Arrotolata, sotto sale, dolce o piccante; considerata per secoli come un cibo povero, è diventata un alimento irrinunciabile delle cucine di tutto il mondo.
Parliamo dell’alice o dell’acciuga: due nomi per lo stesso pesce che annovera altre varianti dialettali a seconda della regione italiana, presente nei piatti degli uomini fin dall’antico Egitto. Protagonista presso gli antichi Greci e Romani – con il garum, il celebre condimento – e cibo consigliato durante i giorni bui del Concilio di Trento, con il passare del tempo l’acciuga si è imposta anche nelle corti nobiliari perché nessuno poteva sottrarsi al suo sapore delizioso.
La storia di questo pesce nasconde un percorso fatto di passione, di duro lavoro e di creatività: dalla pesca alla salatura, dalla conservazione all’inscatolamento.
Parlando di eccellenze di questi prodotti vengono in mente le acciughe del Cantabrico e le alici di Cetara.
Quali sono i motivi di queste eccellenze, la materia prima dettata dalla zona o storia e tradizione della lavorazione o che altro? Il sapore di un’acciuga è influenzato dal luogo in cui viene pescato, perché il plancton, la temperatura dell’acqua e la sua salinità ne influenzano il sapore, il profumo e la consistenza. In realtà se parliamo di prodotto di eccellenza, ciò che fa davvero la differenza è la lavorazione, quindi la salatura e la filettatura. Non è detto che un’acciuga del Mar Cantabrico o di Cetara siano buone a prescindere.
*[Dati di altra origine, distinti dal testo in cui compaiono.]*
(** ** digits *)

(** The value of a character as a digit of the given radix. *)
Definition digit_of (radix : Z) (c : ascii) : option Z :=
  let n := code c in
  let v :=
    if (48 <=? n) && (n <=? 57) then n - 48
    else if (97 <=? n) && (n <=? 122) then n - 87
    else if (65 <=? n) && (n <=? 90) then n - 55
    else radix in
  if v <? radix then Some v else None.

(** The longest prefix of digits: its value read on from [acc], the
    number of digits, and the rest of the string. *)
Fixpoint digits (radix : Z) (acc : Z) (s : string) : Z * Z * string :=
  match s with
  | EmptyString => (acc, 0, s)
  | String c r =>
      match digit_of radix c with
      | Some d => let '(v, n, rest) := digits radix (radix * acc + d) r in
                  (v, n + 1, rest)
      | None => (acc, 0, s)
      end
  end.

Definition startsWith (p s : string) : bool := String.prefix p s.

Definition drop (n : nat) (s : string) : string :=
  String.substring n ((String.length s - n)%nat) s.

(** ** values and conversions *)

(** The values an answer or an expected result can be: [undefined],
    [null], a string, or a number. *)
Inductive value :=
| undefined
| null
| Str (s : string)
| Num (x : number).

(** ExponentPart, optional: [e] or [E], an optional sign, at least one
    digit, and nothing after it. *)
Definition exponentPart (r : string) : option Z :=
  match r with
  | EmptyString => Some 0
  | String c r' =>
      if (code c =? 101) || (code c =? 69) then
        let '(neg, ds) :=
          match r' with
          | String "-"%char d => (true, d)
          | String "+"%char d => (false, d)
          | _ => (false, r')
          end in
        match digits 10 0 ds with
        | (v, n, EmptyString) =>
            if n =? 0 then None else Some (if neg then - v else v)
        | _ => None
        end
      else None
  end.

(** StrUnsignedDecimalLiteral: [Infinity], or digits with an optional
    fraction and exponent; at least one digit before or after the dot. *)
Definition strUnsignedDecimalLiteral (s : bool) (u : string)
  : option number :=
  if String.eqb u "Infinity" then Some (S754_infinity s)
  else
    let '(ip, n1, r1) := digits 10 0 u in
    match r1 with
    | String "."%char r2 =>
        let '(m, n2, r3) := digits 10 ip r2 in
        if n1 + n2 =? 0 then None
        else option_map (fun e => of_decimal s m (e - n2)) (exponentPart r3)
    | _ =>
        if n1 =? 0 then None
        else option_map (fun e => of_decimal s ip e) (exponentPart r1)
    end.

(** NonDecimalIntegerLiteral of the given radix, after its prefix. *)
Definition nonDecimalIntegerLiteral (radix : Z) (ds : string)
  : option number :=
  match digits radix 0 ds with
  | (v, n, EmptyString) => if n =? 0 then None else Some (of_Z v)
  | _ => None
  end.

Definition strNumericLiteral (t : string) : option number :=
  if startsWith "0x" t || startsWith "0X" t
  then nonDecimalIntegerLiteral 16 (drop 2 t)
  else if startsWith "0o" t || startsWith "0O" t
  then nonDecimalIntegerLiteral 8 (drop 2 t)
  else if startsWith "0b" t || startsWith "0B" t
  then nonDecimalIntegerLiteral 2 (drop 2 t)
  else
    match t with
    | String "-"%char u => strUnsignedDecimalLiteral true u
    | String "+"%char u => strUnsignedDecimalLiteral false u
    | _ => strUnsignedDecimalLiteral false t
    end.

(** StringToNumber: white space is trimmed, the empty string is [+0],
    a numeric literal is its rounded value, anything else is [NaN]. *)
Definition StringToNumber (s : string) : number :=
  match trim s with
  | EmptyString => pos_zero
  | t => match strNumericLiteral t with
         | Some x => x
         | None => NaN
         end
  end.

(** [Number(v)]. *)
Definition Number (v : value) : number :=
  match v with
  | undefined => NaN
  | null => pos_zero
  | Str s => StringToNumber s
  | Num x => x
  end.

(** The global [isNaN(v)]. *)
Definition isNaN (v : value) : bool := is_nan (Number v).

(** [parseInt(s)] with no radix: leading white space, a sign, an
    optional [0x], then the longest run of digits; [None] stands for
    [NaN].  The result is the mathematical integer read; the program
    only compares it with small constants and stores it when it lies
    between them, where it is exactly a Number. *)
Definition parseInt (s : string) : option Z :=
  let t := trimStart s in
  let '(neg, u) :=
    match t with
    | String "-"%char u => (true, u)
    | String "+"%char u => (false, u)
    | _ => (false, t)
    end in
  let '(radix, ds) :=
    if startsWith "0x" u || startsWith "0X" u then (16, drop 2 u)
    else (10, u) in
  let '(v, n, _) := digits radix 0 ds in
  if n =? 0 then None else Some (if neg then - v else v).

(** The decimal digits of an integer, with its sign. *)
Definition toString (z : Z) : string := NilZero.string_of_int (Z.to_int z).

(** [Math.max] and [Math.min] where the program uses them. *)
Definition Math_max (a b : Z) : Z := Z.max a b.
Definition Math_min (a b : Z) : Z := Z.min a b.

(** ** Number::toString *)

(** [k] copies of the digit 0. *)
Fixpoint zero_digits (k : nat) : string :=
  match k with O => "" | S k => String "0" (zero_digits k) end.

(** Step 5 of Number::toString for a positive [x] of value [num / den]:
    the digits [s], their number [k], as small as possible, and the
    exponent [n] with [s * 10^(n-k)] read back as [x]; of the candidates
    of that length the closest to [x], the even one on a tie.  [n0] is the
    exponent of [x] itself, [10^(n0-1) <= x < 10^n0], and the search
    starts at [k] digits. *)
Fixpoint shortest (fuel : nat) (x : number) (num den n0 k : Z) : Z * Z * Z :=
  let '(a, b) := if 0 <=? k - n0 then (num * 10 ^ (k - n0), den)
                 else (num, den * 10 ^ (n0 - k)) in
  let lo := a / b in
  let hi := lo + 1 in
  let ok_lo := same (of_decimal false lo (n0 - k)) x in
  let ok_hi := same (of_decimal false hi (n0 - k)) x in
  let rem := a mod b in
  let pick :=
    if ok_lo && ok_hi then
      (if 2 * rem <? b then Some lo
       else if b <? 2 * rem then Some hi
       else Some (if Z.even lo then lo else hi))
    else if ok_lo then Some lo
    else if ok_hi then Some hi
    else None in
  match pick, fuel with
  | Some s, _ => if s =? 10 ^ k then (10 ^ (k - 1), k, n0 + 1) else (s, k, n0)
  | None, S fuel => shortest fuel x num den n0 (k + 1)
  | None, O => (lo, k, n0)
  end.

(** Number::toString(x) in radix 10, which a template literal applies to
    a Number. *)
Definition Number_toString (x : number) : string :=
  match x with
  | S754_nan => "NaN"
  | S754_zero _ => "0"
  | S754_infinity s => if s then "-Infinity" else "Infinity"
  | S754_finite sg m e =>
      let '(num, den) := if 0 <=? e then (Zpos m * 2 ^ e, 1)
                         else (Zpos m, 2 ^ (- e)) in
      let len z := Z.of_nat (String.length (toString z)) in
      let g := len num - len den in
      let n0 := if (if 0 <=? g then den * 10 ^ g <=? num
                    else den <=? num * 10 ^ (- g))
                then g + 1 else g in
      let '(s, k, n) := shortest 17 (S754_finite false m e) num den n0 1 in
      let ds := toString s in
      let body :=
        if (k <=? n) && (n <=? 21) then ds ++ zero_digits (Z.to_nat (n - k))
        else if (0 <? n) && (n <=? 21) then
          substring 0 (Z.to_nat n) ds ++ "."
          ++ substring (Z.to_nat n) (Z.to_nat (k - n)) ds
        else if (-6 <? n) && (n <=? 0) then
          "0." ++ zero_digits (Z.to_nat (- n)) ++ ds
        else
          let ex := n - 1 in
          let tail :=
            (if 0 <=? ex then "e+" else "e-") ++ toString (Z.abs ex) in
          if k =? 1 then ds ++ tail
          else substring 0 1 ds ++ "."
               ++ substring 1 (Z.to_nat (k - 1)) ds ++ tail in
      if sg then "-" ++ body else body
  end.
Le acciughe del Mar Cantabrico sono grosse, dalla polpa molto consistente e saporita. Diversi i fattori che determinano la bontà di questo prodotto, primo tra tutti le caratteristiche del tratto di mare tra le coste settentrionali della Penisola Iberica e quelle della Francia Occidentale. La lavorazione delle acciughe, certificate dal Marchio Acciughe del Cantabrico dei Paesi Baschi, avviene ancora oggi in modo artigianale e manuale: dalla preparazione per la salatura, per arrivare alla sfilettatura e all’inscatolamento finale. La pesca di questa specie è controllata e limitata da inizio marzo a fine giugno.
A Cetara, fin dai tempi antichi, si è praticata la pesca delle alici che rappresentavano un alimento di largo consumo e il nutrimento principale delle popolazioni costiere. Le alici venivano salate in modo da poter essere conservate nei mesi invernali, quando la pesca era scarsa, dentro vasetti di terracotta smaltati all’interno. I cetaresi cedevano il surplus e conservavano il liquido che gemeva dalle alici salate (colatura), aggiungendolo al vasetto che conservavano per le loro esigenze. Poi, nel periodo natalizio, la colatura si scambiava tra le famiglie di Cetara per condire gli spaghetti della vigilia. La tradizione, che si è perpetuata fino ai giorni nostri, si è sviluppata così tanto da far sorgere piccole e medie imprese artigianali sul territorio comunale ed immediatamente confinante. Ora è diventato un prodotto d’eccellenza inserito nei Presidi di Slow Food.
In generale quando si ha a che fare con le alici o con le acciughe, il primo consiglio è quello di valutare l’aspetto: il prodotto dev’essere ben pulito, senza pelle né spine; poi va valutato il colore, che deve avere leggere sfumature rosate tendente al nocciola, senza macchie o striature scure. Dopo aver valutato questi aspetti, la curiosità per i diversi sapori dev’essere giustamente soddisfatta, per cui se parliamo di acciughe del Mar Cantabrico, sappiamo che sono acciughe carnose, spesse e saporite con una leggera coltre di grasso che le rende particolarmente gustose.